- RECORDS SUPPLIED:
----------------

(** * finance_app.py: a shallow embedding of the ledger, the goals, the rate
      fetcher, the formatter, the JSON backup and the tabs of the main area,
      with the properties of the specification checked against them and
      further properties of the code.

    Conventions of the embedding.
    - Amounts are Python floats.  The model takes the exact rational value of
      a finite float ([Qc], canonical rationals); infinities and NaN are left
      out.  The [+=] of a contribution is the float sum, rounded to the
      nearest float ([float_add]).  The product by an exchange rate and the
      sum of a column are taken exact, and what is stated of them is what
      holds of the rounded results as well: signs, zero terms, the rows
      selected.  The sign of a zero shows only in the formatter, which takes
      a [pyfloat].
    - Strings are byte strings; the Cyrillic literals and the currency
      symbols are their UTF-8 bytes.
    - [st.session_state] is a record; the Streamlit calls with a visible
      effect ([st.error], [st.success], [st.rerun]) and the HTTP request are
      events appended to a log.
    - A function that runs inside the script is a computation of the monad
      [py]: it reads and writes the runtime and either returns or raises.
      A raised exception does not undo the writes made before it. *)

From Stdlib Require Import Ascii String QArith Qabs Qcanon Qround Qpower Lqa.
From Stdlib Require Qcabs.
From stdpp Require Import sorting gmap strings list fin_maps numbers.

----------------

- WORK TASK: Filter the records above, keeping each line that contains the word "with".

- SOLUTION TO THE PROBLEM:
      with the properties of the specification checked against them and
    - [st.session_state] is a record; the Streamlit calls with a visible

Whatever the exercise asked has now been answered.